Your answer needs to include each line of the records in which the string "WEEK" can be found.

### RECORDS TO PROCESS ###

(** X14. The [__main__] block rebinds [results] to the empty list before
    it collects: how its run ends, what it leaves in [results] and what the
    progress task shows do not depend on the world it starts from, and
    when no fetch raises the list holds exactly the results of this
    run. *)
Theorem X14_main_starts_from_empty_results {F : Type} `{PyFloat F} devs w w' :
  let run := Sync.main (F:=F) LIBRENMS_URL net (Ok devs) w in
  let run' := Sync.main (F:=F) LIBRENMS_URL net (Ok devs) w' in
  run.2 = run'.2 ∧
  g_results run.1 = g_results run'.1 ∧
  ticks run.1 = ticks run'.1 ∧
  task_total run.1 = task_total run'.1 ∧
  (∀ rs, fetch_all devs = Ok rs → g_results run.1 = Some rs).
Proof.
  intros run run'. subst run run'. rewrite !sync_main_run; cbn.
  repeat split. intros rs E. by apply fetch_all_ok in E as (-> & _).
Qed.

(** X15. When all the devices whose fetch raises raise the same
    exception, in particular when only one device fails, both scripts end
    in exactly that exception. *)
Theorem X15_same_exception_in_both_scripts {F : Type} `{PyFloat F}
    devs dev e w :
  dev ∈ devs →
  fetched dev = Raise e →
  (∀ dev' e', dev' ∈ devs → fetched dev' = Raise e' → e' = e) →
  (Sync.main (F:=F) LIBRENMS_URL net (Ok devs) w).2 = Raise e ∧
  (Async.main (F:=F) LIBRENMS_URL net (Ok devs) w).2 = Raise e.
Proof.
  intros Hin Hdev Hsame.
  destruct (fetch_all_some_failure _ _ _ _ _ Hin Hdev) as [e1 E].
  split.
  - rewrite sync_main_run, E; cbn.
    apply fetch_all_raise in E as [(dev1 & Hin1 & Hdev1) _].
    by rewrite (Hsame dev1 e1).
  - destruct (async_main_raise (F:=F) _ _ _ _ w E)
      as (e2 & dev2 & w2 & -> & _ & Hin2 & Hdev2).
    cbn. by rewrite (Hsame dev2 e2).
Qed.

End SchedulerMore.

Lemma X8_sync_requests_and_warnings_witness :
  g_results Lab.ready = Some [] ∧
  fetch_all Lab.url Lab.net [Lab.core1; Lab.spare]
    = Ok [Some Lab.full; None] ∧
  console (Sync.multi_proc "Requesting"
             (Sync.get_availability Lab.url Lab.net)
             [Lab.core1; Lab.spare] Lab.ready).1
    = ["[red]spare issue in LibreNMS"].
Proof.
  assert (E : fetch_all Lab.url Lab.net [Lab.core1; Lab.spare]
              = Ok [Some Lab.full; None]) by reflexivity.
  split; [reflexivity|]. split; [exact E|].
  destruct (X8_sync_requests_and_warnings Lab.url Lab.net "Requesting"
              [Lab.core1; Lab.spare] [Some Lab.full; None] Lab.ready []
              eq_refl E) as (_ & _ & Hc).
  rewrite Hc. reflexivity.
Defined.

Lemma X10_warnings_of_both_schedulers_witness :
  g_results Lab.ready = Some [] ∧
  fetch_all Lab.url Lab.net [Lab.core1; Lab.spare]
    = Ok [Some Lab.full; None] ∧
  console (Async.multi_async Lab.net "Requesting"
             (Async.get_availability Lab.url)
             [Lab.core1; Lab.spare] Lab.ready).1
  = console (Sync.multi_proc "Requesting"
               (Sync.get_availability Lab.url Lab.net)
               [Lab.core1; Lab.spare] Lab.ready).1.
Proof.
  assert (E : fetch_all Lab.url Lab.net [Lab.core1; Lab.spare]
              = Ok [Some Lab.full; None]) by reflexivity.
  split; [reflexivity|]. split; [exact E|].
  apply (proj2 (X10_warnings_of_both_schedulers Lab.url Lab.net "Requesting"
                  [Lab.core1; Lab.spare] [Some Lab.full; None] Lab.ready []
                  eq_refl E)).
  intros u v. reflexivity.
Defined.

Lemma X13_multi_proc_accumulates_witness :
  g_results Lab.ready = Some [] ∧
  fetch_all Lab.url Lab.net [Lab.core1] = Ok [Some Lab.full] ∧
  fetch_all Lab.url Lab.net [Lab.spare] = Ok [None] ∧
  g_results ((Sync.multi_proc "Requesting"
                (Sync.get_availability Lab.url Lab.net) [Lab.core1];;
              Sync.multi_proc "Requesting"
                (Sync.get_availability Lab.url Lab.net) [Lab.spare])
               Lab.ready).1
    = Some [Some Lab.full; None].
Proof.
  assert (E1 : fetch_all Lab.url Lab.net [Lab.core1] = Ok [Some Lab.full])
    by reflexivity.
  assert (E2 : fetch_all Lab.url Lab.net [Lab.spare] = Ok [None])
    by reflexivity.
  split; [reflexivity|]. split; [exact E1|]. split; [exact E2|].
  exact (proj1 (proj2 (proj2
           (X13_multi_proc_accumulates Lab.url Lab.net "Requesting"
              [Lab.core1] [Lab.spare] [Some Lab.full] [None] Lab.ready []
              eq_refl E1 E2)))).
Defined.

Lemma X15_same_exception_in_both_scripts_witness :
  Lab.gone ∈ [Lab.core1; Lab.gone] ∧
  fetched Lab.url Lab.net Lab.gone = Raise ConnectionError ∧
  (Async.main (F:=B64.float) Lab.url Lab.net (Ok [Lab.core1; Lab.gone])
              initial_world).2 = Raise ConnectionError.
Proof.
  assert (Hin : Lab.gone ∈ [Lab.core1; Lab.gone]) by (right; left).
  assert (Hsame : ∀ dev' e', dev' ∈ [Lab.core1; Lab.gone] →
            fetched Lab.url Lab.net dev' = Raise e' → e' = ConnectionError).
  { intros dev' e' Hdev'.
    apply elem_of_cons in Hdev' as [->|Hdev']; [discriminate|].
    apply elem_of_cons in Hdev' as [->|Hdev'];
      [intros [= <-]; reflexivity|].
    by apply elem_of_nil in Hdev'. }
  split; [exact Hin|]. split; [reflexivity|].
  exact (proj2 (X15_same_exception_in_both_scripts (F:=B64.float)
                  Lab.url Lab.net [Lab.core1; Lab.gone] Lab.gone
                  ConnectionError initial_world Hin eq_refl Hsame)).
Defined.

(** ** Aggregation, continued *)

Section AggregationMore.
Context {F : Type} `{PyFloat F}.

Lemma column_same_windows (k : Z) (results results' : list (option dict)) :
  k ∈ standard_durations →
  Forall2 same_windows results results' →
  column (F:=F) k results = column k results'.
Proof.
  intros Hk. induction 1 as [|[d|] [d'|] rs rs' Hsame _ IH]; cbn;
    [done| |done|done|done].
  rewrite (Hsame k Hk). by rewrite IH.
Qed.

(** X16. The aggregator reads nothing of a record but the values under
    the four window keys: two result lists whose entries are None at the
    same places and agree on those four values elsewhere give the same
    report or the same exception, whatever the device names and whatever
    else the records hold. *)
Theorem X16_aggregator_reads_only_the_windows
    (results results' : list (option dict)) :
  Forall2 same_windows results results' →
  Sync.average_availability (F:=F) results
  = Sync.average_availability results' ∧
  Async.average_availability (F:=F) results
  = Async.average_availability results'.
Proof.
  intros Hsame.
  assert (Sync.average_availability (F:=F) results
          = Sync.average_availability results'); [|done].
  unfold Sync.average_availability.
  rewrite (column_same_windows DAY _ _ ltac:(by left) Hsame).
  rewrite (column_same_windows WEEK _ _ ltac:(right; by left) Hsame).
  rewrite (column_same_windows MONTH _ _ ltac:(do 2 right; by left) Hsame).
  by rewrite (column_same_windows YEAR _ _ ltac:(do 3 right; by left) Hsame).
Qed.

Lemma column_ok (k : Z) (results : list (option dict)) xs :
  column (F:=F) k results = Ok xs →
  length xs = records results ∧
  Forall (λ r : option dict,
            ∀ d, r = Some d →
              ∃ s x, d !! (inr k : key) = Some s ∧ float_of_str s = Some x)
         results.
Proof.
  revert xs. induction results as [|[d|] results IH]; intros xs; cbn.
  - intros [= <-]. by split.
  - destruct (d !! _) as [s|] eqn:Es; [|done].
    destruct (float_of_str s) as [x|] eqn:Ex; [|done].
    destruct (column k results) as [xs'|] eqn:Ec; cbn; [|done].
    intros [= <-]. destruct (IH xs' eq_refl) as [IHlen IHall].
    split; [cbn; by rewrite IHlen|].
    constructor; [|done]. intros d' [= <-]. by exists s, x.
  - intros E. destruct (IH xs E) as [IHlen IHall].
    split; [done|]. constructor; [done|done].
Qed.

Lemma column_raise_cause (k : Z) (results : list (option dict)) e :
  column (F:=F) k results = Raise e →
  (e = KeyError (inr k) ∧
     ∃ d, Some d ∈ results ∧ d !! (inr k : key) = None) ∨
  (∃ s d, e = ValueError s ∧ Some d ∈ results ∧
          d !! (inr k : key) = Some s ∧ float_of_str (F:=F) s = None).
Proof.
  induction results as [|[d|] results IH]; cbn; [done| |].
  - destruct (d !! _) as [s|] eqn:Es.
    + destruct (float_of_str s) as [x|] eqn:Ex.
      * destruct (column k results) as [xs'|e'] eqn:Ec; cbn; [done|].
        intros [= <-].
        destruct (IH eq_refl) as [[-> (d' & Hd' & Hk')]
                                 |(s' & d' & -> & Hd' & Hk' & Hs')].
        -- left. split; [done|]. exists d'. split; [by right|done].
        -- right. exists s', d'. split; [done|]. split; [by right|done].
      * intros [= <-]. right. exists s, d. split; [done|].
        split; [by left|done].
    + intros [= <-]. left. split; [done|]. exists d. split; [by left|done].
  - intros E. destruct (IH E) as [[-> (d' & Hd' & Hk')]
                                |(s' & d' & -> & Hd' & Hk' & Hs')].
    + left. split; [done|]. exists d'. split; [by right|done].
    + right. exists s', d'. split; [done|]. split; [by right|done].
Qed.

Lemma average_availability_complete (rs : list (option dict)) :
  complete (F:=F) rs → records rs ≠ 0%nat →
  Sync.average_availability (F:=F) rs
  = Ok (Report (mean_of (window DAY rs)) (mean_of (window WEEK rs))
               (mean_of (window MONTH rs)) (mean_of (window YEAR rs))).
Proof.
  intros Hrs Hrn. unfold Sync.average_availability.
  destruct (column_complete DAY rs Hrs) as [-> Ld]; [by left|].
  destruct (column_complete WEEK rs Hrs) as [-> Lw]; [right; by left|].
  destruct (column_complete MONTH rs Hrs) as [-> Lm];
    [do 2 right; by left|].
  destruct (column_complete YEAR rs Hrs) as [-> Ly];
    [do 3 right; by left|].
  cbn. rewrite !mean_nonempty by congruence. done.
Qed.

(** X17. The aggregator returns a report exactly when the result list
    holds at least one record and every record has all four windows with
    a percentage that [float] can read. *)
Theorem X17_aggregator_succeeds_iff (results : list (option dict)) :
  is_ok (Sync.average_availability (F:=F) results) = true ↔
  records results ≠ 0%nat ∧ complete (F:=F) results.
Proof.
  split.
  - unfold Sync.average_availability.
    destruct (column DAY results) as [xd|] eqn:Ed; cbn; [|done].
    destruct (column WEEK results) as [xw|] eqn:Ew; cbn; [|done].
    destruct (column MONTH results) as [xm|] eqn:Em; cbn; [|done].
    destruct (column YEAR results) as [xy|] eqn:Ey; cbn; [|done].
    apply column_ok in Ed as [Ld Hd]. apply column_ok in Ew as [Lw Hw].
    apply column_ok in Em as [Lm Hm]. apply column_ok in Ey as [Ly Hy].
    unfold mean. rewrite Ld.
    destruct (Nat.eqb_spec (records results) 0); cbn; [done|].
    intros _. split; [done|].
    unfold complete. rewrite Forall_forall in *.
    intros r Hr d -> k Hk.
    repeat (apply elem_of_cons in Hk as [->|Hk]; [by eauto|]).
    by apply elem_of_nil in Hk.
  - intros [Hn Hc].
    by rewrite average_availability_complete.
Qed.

###

**WRITTEN REPLY:**
  rewrite (column_same_windows WEEK _ _ ltac:(right; by left) Hsame).
  = Ok (Report (mean_of (window DAY rs)) (mean_of (window WEEK rs))
  destruct (column_complete WEEK rs Hrs) as [-> Lw]; [right; by left|].
    destruct (column WEEK results) as [xw|] eqn:Ew; cbn; [|done].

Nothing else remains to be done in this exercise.